Monday, November 15, 2010
Sooooo... It finally happened. Yesterday I decided I just had to make some bread (since it had already been since Friday - and it was already Sunday) but honestly, none of my recipes looked exciting. Not one of them did a thing for me. I debated back and forth, and finally, like I said, I just started making the recipe up myself. I had some fresh pumpkin in the refrigerator and everything else needed of course. The internal debate was whether I should make a sandwich loaf or a boule type artisan loaf. I chose the boule. I know, I know. The loaf would be more practical and be eaten faster, maybe. Also, since this was going to be an everyday bread (not a special holiday-type bread) it made sense to make a loaf. Still, the idea of a self-made (designed?) artisan loaf was enticing. I took the leap.
I knew certain things in advance. For instance, I know that I need about 1 Tablespoon of yeast to about 3 cups of flour. Whole wheat takes a little more, but this would be AP flour. Also, it would need maybe a cup of warm water. The variable, and therefore, the area of experimenting was in my surprise ingredient, i.e., the pumpkin. The added volume and even more importantly, liquid. But how much? I didn't know. Also, although I wanted the sweetness of the pumpkin to come through (and it did!) I knew it would add sweetness, just not how much.
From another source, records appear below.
(** C3 fails on a name that is not UTF-8 (evaluation at the failing
    input): [ps_resolve_batch] drops it from [names], returns [1] for an
    array of two names, and never writes slot [0], below the count. *)
Theorem ps_resolve_batch_non_utf8_slot_unwritten resolvers resolve_one exe :
  exists out',
    ps_resolve_batch resolvers resolve_one (Some exe)
      (Some [Some [Byte.xff]; Some (list_byte_of_string "GMalloc"); None]) (Some ∅)
    = (1%nat, Some out') /\ out' !! 0%nat = None.
Proof.
  unfold ps_resolve_batch. simpl. unfold split_known. simpl.
  destruct (find_resolver resolvers _) as [r|]; simpl; eexists; (split; [reflexivity|]).
  - unfold fill_results. simpl. rewrite lookup_insert_ne by lia. apply lookup_empty.
  - unfold fill_results. simpl. rewrite lookup_insert_ne by lia. apply lookup_empty.
Qed.

(** C4: one unknown name, one known name whose resolver fails, one known
    name whose resolver finds [a], in any order: [ps_resolve_batch]
    returns 3 and writes 0, 0 and [a] at the names' own indices. *)
Theorem ps_resolve_batch_mixed resolvers resolve_one exe (u f s : list byte) rf rs e res a
    (xs : list (list byte)) out
    (Hu : find_resolver resolvers u = None)
    (Hf : find_resolver resolvers f = Some rf) (Hfe : resolve_one exe (getter rf) = Err e)
    (Hs : find_resolver resolvers s = Some rs) (Hsr : resolve_one exe (getter rs) = Ok res)
    (Ha : get res = Some a)
    (Hvu : utf8_valid u = true) (Hvf : utf8_valid f = true) (Hvs : utf8_valid s = true)
    (Hperm : xs ≡ₚ [u; f; s]) :
  exists out',
    ps_resolve_batch resolvers resolve_one (Some exe) (Some (map Some xs ++ [None]))
      (Some out) = (3%nat, Some out') /\
    (forall i, xs !! i = Some u -> out' !! i = Some 0) /\
    (forall i, xs !! i = Some f -> out' !! i = Some 0) /\
    (forall i, xs !! i = Some s -> out' !! i = Some a).
Proof.
  assert (Hv : Forall (fun n => utf8_valid n = true) xs).
  { rewrite Hperm. repeat constructor; assumption. }
  destruct (ps_resolve_batch_valid resolvers resolve_one exe xs out Hv)
    as (out' & Hrun & Hslots & _).
  exists out'. rewrite Hrun, (Permutation_length Hperm). split; [reflexivity|].
  unfold expected_addr in Hslots. split; [|split].
  - intros i Hi. rewrite (Hslots i u Hi), Hu. reflexivity.
  - intros i Hi. rewrite (Hslots i f Hi), Hf, Hfe. reflexivity.
  - intros i Hi. rewrite (Hslots i s Hi), Hs, Hsr. simpl. rewrite Ha. reflexivity.
Qed.

(** Witness of C4: [Foo] unknown, [GUObjectArray] failing, [GMalloc]
    found at [4096]. *)
Lemma ps_resolve_batch_mixed_witness :
  exists out',
    ps_resolve_batch sample_resolvers sample_resolve (Some [])
      (Some (map Some [list_byte_of_string "Foo"; list_byte_of_string "GUObjectArray";
                       list_byte_of_string "GMalloc"] ++ [None]))
      (Some ∅) = (3%nat, Some out') /\
    (forall i, [list_byte_of_string "Foo"; list_byte_of_string "GUObjectArray";
                list_byte_of_string "GMalloc"] !! i = Some (list_byte_of_string "Foo") ->
               out' !! i = Some 0) /\
    (forall i, [list_byte_of_string "Foo"; list_byte_of_string "GUObjectArray";
                list_byte_of_string "GMalloc"] !! i = Some (list_byte_of_string "GUObjectArray") ->
               out' !! i = Some 0) /\
    (forall i, [list_byte_of_string "Foo"; list_byte_of_string "GUObjectArray";
                list_byte_of_string "GMalloc"] !! i = Some (list_byte_of_string "GMalloc") ->
               out' !! i = Some 4096).
Proof.
  apply (ps_resolve_batch_mixed sample_resolvers sample_resolve []
           (list_byte_of_string "Foo") (list_byte_of_string "GUObjectArray")
           (list_byte_of_string "GMalloc")
           (mkResolverEntry (list_byte_of_string "GUObjectArray") 2)
           (mkResolverEntry (list_byte_of_string "GMalloc") 1)
           not_found (mkResolution (Some 4096)) 4096); reflexivity.
Defined.

(** C5: [ps_resolve_single] returns [0] without reading the image or
    running any resolver when the name is not in the registry; [0] when
    the image is unreadable or the resolver fails; and the resolver's
    address when it succeeds with one. *)
Theorem ps_resolve_single_sentinel resolvers resolve_one read_image :
  (forall bs, find_resolver resolvers bs = None ->
              ps_resolve_single resolvers resolve_one read_image (Some bs) = (0, [])) /\
  (forall bs r, find_resolver resolvers bs = Some r -> read_image = None ->
                fst (ps_resolve_single resolvers resolve_one read_image (Some bs)) = 0) /\
  (forall bs r exe e, find_resolver resolvers bs = Some r -> read_image = Some exe ->
                      resolve_one exe (getter r) = Err e ->
                      fst (ps_resolve_single resolvers resolve_one read_image (Some bs)) = 0) /\
  (forall bs r exe res a, utf8_valid bs = true ->
                          find_resolver resolvers bs = Some r -> read_image = Some exe ->
                          resolve_one exe (getter r) = Ok res -> get res = Some a ->
                          fst (ps_resolve_single resolvers resolve_one read_image (Some bs)) = a).
Proof.
  unfold ps_resolve_single, to_str. split; [|split; [|split]].
  - intros bs Hn. destruct (utf8_valid bs); [rewrite Hn|]; reflexivity.
  - intros bs r Hn ->. destruct (utf8_valid bs); [rewrite Hn|]; reflexivity.
  - intros bs r exe e Hn -> He. destruct (utf8_valid bs); [|reflexivity].
    rewrite Hn. simpl. rewrite He. reflexivity.
  - intros bs r exe res a Hv Hn -> Hr Ha. rewrite Hv, Hn. simpl. rewrite Hr. simpl.
    rewrite Ha. reflexivity.
Qed.
(** * AssignTAs: the tiered TA-to-course assignment of [optimize.py]

    A shallow embedding of [makeRandData]'s cost table and of [solve], the
    loop that builds one bipartite min-cost-flow network per priority tier
    (PhDs, MScs, others), hands it to the flow solver, and subtracts the
    assignments found from the shared array of course slots.

    Conventions.
    - Loop counters and sizes ([nGroup], [numClasses], [iStudent], ...) are
      [nat]; [range n] is [seq 0 n].
    - [spots] and [avail] are arrays of 64-bit integers ([np.int_]); their
      elements are [Z] and the arithmetic done on them wraps ([wrap64]).
    - Preference costs are the numbers of [makeRandData]'s table, among them
      [np.iinfo(np.int32).max / 2 - 1], which is a true division: they are
      rationals ([Q]).  Every value the table can produce, and every sum of
      two of them, is a dyadic number far below 2^53, so the rational
      arithmetic is exactly the arithmetic of the program.
    - Indexing a sequence out of range raises [IndexError], and handing
      the solver's interface a cost that is not a 64-bit integer raises
      [TypeError]; the loops run in the [result] monad. A number is
      represented by its value: one that is not whole can only be a float.
      Outside the table a float can be whole and a sum can be rounded;
      the properties that depend on the type of a cost or on the exactness
      of a sum are stated for preference entries of the table
      ([table_costs]).
    - The flow solver is a library outside the program: it is a variable of
      the section that defines [solve]. *)

From Stdlib Require Import ZArith QArith Qround Lia.
From stdpp Require Import base numbers option list gmap.

Local Open Scope Z_scope.

(** ** Exceptions and sequences *)

Inductive Exception : Type := IndexError | TypeError.

Inductive result (A : Type) : Type :=
| Ok (a : A)
| Raise (e : Exception).
Arguments Ok {A} a.
Arguments Raise {A} e.

Definition bind {A B : Type} (r : result A) (k : A -> result B) : result B :=
  match r with
  | Ok a => k a
  | Raise e => Raise e
  end.

Notation "x <- e ;; k" := (bind e (fun x => k))
  (at level 100, e at next level, right associativity).

(** [for x in xs: s = body s x], stopping at the first exception. *)
Fixpoint for_each {St X : Type} (xs : list X) (body : St -> X -> result St)
  (s : St) : result St :=
  match xs with
  | [] => Ok s
  | x :: xs' => s' <- body s x ;; for_each xs' body s'
  end.

Definition range (n : nat) : list nat := seq 0 n.

(** [l[i]] for a non-negative index. *)
Definition getitem {A : Type} (l : list A) (i : nat) : result A :=
  match l !! i with
  | Some x => Ok x
  | None => Raise IndexError
  end.

(** [l[a:b]] for [0 <= a]: the slice is cut short at the end of [l]. *)
Definition slice {A : Type} (l : list A) (a b : nat) : list A :=
  take (b - a) (drop a l).

(** The position an integer index denotes in a sequence of length [len]:
    negative indices count from the end. *)
Definition py_index (len : nat) (i : Z) : result nat :=
  if (0 <=? i) && (i <? Z.of_nat len) then Ok (Z.to_nat i)
  else if (- Z.of_nat len <=? i) && (i <? 0) then Ok (Z.to_nat (Z.of_nat len + i))
  else Raise IndexError.

(** 64-bit two's complement wrap-around. *)
Definition wrap64 (z : Z) : Z := (z + 2 ^ 63) mod 2 ^ 64 - 2 ^ 63.

(** [a[i] -= 1] on an array of 64-bit integers. *)
Definition decrement (a : list Z) (i : Z) : result (list Z) :=
  k <- py_index (length a) i ;;
  x <- getitem a k ;;
  Ok (<[k := wrap64 (x - 1)]> a).

(** ** The cost table of [makeRandData] *)

Inductive Rank : Type :=
| MostWanted | Wanted | SomewhatWanted | Willing | Unwilling.

Definition int32_max : Z := 2 ^ 31 - 1.

(** [costs = [0, 25, 50, 100, np.iinfo(np.int32).max /2 -1]] *)
Definition costs : list Q :=
  [0; 25; 50; 100; inject_Z int32_max / 2 - 1]%Q.

Definition rank_index (r : Rank) : nat :=
  match r with
  | MostWanted => 0
  | Wanted => 1
  | SomewhatWanted => 2
  | Willing => 3
  | Unwilling => 4
  end%nat.

(** [costs[i]], as in [lambda i: costs[i]]. *)
Definition rankToCost (r : Rank) : Q := nth (rank_index r) costs 0%Q.

(** ** The flow network ([SimpleMinCostFlow]) *)

Record Arc : Type := mkArc {
  arc_tail : nat;
  arc_head : nat;
  arc_capacity : Z;
  arc_unit_cost : Q
}.

Record SimpleMinCostFlow : Type := mkSMCF {
  smcf_arcs : list Arc;
  smcf_supply : gmap nat Z
}.

Definition new_smcf : SimpleMinCostFlow := mkSMCF [] ∅.

(** Whether a number can be passed where the solver's interface takes a
    64-bit integer: a float, or an integer out of that range, cannot. *)
Definition is_int64 (q : Q) : bool :=
  (Qden (Qred q) =? 1)%positive
  && (- 2 ^ 63 <=? Qnum (Qred q)) && (Qnum (Qred q) <? 2 ^ 63).

(** The interface refuses a cost that is not a 64-bit integer with
    [TypeError]. *)
Definition add_arc_with_capacity_and_unit_cost (g : SimpleMinCostFlow)
  (tail head : nat) (capacity : Z) (unit_cost : Q) : result SimpleMinCostFlow :=
  if is_int64 unit_cost
  then Ok (mkSMCF (smcf_arcs g ++ [mkArc tail head capacity unit_cost])
             (smcf_supply g))
  else Raise TypeError.

Definition set_node_supply (g : SimpleMinCostFlow) (node : nat) (s : Z)
  : SimpleMinCostFlow :=
  mkSMCF (smcf_arcs g) (<[node := s]> (smcf_supply g)).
That meant I would need to adjust the amount of sugar. Oh, and I didn't want orange bread. I have recipes for sweet potato muffins, for example, that come out orange. Somehow that is ok for muffins. And yes, I know, I only recently made tomato bread that is quite reddish in color. Still, orange? I don't know. So I boiled the pumpkin to make it soft and drained it really well. Then I mashed it with a fork. The end result was whitish bread with flecks of orange, perfect.
Here's What You'll Need:
1 cup warm water
1 1/2 Tbs. sugar
1 Tbs. yeast
about 2/3 cup mashed boiled pumpkin
3 to 3 1/2 cups AP flour
1/2 Tbs. salt
Here's What You'll Need to Do:
1. Cut up the pumpkin into chunks then cover with water. Boil about 10 minutes or until soft enough to mash with a fork.
2. In the meantime, mix the sugar with the water to dissolve, then mix in the yeast. Let it stand for about 10 minutes until in becomes quite bubbly.
3. Mix in 1 cup of the flour, and stir vigorously to make a smooth slurry. Then add the pumpkin (after it has cooled so you don't kill the yeast!!).
4. Add the flour, one cup at a time mixing thoroughly each time until you have a smooth but quite sticky dough.
5. Remove the dough from the bowl onto a floured tabletop. Continue kneading in more flour to make a dough which is still soft but only slightly tacky.
6. Place this dough in a lightly oiled bowl, cover, and let it rise until doubled, about 1 1/2 hours.
7. Carefully move the dough from the bowl to a greased, and floured (I used cornmeal) baking sheet. Tuck the edges underneath stretching the surface to form a ball shape. Place the dough on the board with the stretched edges down. Try to avoid de-gassing the dough as much as possible while shaping and placing it. Cover it lightly with oiled plastic wrap to rest for about 30 minutes.
8. About 15 minutes before baking time preheat the oven to 400 F (200 C). Place a baking stone, if you have one, on the middle rack of the oven and a small pan on the bottom of the oven.
9. Just before baking, pour about 2 cups of boiling water into the pan and quickly close the oven door to create a steamy atmosphere for the bread. If you want you can also spray the walls of the oven a few times to make it even steamier.
10. Bake the bread either directly on the stone or, like I did, by placing your baking sheet on the stone, for about 30 minutes. It will be a very dark brown color. If you think it is getting too dark, lightly cover it with aluminum foil during baking to slow the browning process.